--- START ---

(* ===== verification/Certificate.v ===== *)
(** * The certificate manager

    [internal/certificate/manager.go]: the client certificate and its private
    key, the certificate request made with a new key, and the files both are
    written to.  PEM, X.509, the generation of keys and the file system are
    parameters. *)
From Stdlib Require Import Strings.String.
From S2P Require Import Prelude GoStd Entity Interfaces Hardware Config Controller.
Local Open Scope string_scope.
Local Open Scope list_scope.

Definition ecPrivateKeyBlockType : string := "EC PRIVATE KEY".
Definition rsaPrivateKeyBlockType : string := "RSA PRIVATE KEY".

(** ** Libraries *)

(** A [crypto.PrivateKey] is an [*ecdsa.PrivateKey] or an [*rsa.PrivateKey]. *)
Inductive PrivateKey (EC RSA : Type) :=
  | ECKey (k : EC)
  | RSAKey (k : RSA).
Arguments ECKey {EC RSA} _.
Arguments RSAKey {EC RSA} _.

Record Block := MkBlock { BType : string; Bytes : string }.

(** [pem] and [x509] on bytes. *)
Class Crypto (Cert EC RSA : Type) := {
  pem_Decode : string → option Block;
  pem_Encode : Block → string;
  ParseCertificate : string → error + Cert;
  Raw : Cert → string;
  CertSignature : Cert → string;
  ParseECPrivateKey : string → error + EC;
  ParsePKCS1PrivateKey : string → error + RSA;
  MarshalECPrivateKey : EC → string;
  MarshalPKCS1PrivateKey : RSA → string
}.

(** The source of keys and the files. *)
Class Device (EC RSA W : Type) := {
  ecdsa_GenerateKey : M W (error + EC);
  rsa_GenerateKey : Z → M W (error + RSA);
  CreateCertificateRequest : string → PrivateKey EC RSA → M W (error + string);
  (** [os.Create], which truncates; [pem.Encode] into the open file, and its
      [Close], by the path it was opened with; [ioutil.WriteFile] *)
  os_Create : string → M W (option error);
  pem_Encode_to : string → Block → M W (option error);
  file_Close : string → M W (option error);
  WriteFile : string → string → M W (option error)
}.

(** ** The manager *)
(** [rootCA] is the system's pool and the blocks appended to it. *)
Record CertManager (Cert EC RSA : Type) := MkCertManager {
  rootCA : list string;
  cert : option Cert;
  privateKey : option (PrivateKey EC RSA);
  privateKeyType : string
}.
Arguments MkCertManager {Cert EC RSA} _ _ _ _.
Arguments rootCA {Cert EC RSA} _.
Arguments cert {Cert EC RSA} _.
Arguments privateKey {Cert EC RSA} _.
Arguments privateKeyType {Cert EC RSA} _.

Section manager.
Context {Cert EC RSA W : Type} `{Crypto Cert EC RSA} `{Device EC RSA W}.
Notation CertManager := (CertManager Cert EC RSA).
Notation PrivateKey := (PrivateKey EC RSA).

(** The key of a block, by its type. *)
Definition parse_key (block : Block) : error + PrivateKey :=
  if bool_decide (BType block = ecPrivateKeyBlockType) then
    match ParseECPrivateKey (Bytes block) with inl err => inl err | inr k => inr (ECKey k) end
  else if bool_decide (BType block = rsaPrivateKeyBlockType) then
    match ParsePKCS1PrivateKey (Bytes block) with inl err => inl err | inr k => inr (RSAKey k) end
  else inl (errorString "unknown block type").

--- END ---

- [EXERCISE DESCRIPTION] In the data above, start at the line that has "ecdsa_GenerateKey : M W (error + EC);", stop after the line that has "privateKey : option (PrivateKey EC RSA);", and print every line in between exactly as it stands.

- [RESPONSE AREA]
  ecdsa_GenerateKey : M W (error + EC);
  rsa_GenerateKey : Z → M W (error + RSA);
  CreateCertificateRequest : string → PrivateKey EC RSA → M W (error + string);
  (** [os.Create], which truncates; [pem.Encode] into the open file, and its
      [Close], by the path it was opened with; [ioutil.WriteFile] *)
  os_Create : string → M W (option error);
  pem_Encode_to : string → Block → M W (option error);
  file_Close : string → M W (option error);
  WriteFile : string → string → M W (option error)
}.

(** ** The manager *)
(** [rootCA] is the system's pool and the blocks appended to it. *)
Record CertManager (Cert EC RSA : Type) := MkCertManager {
  rootCA : list string;
  cert : option Cert;
  privateKey : option (PrivateKey EC RSA);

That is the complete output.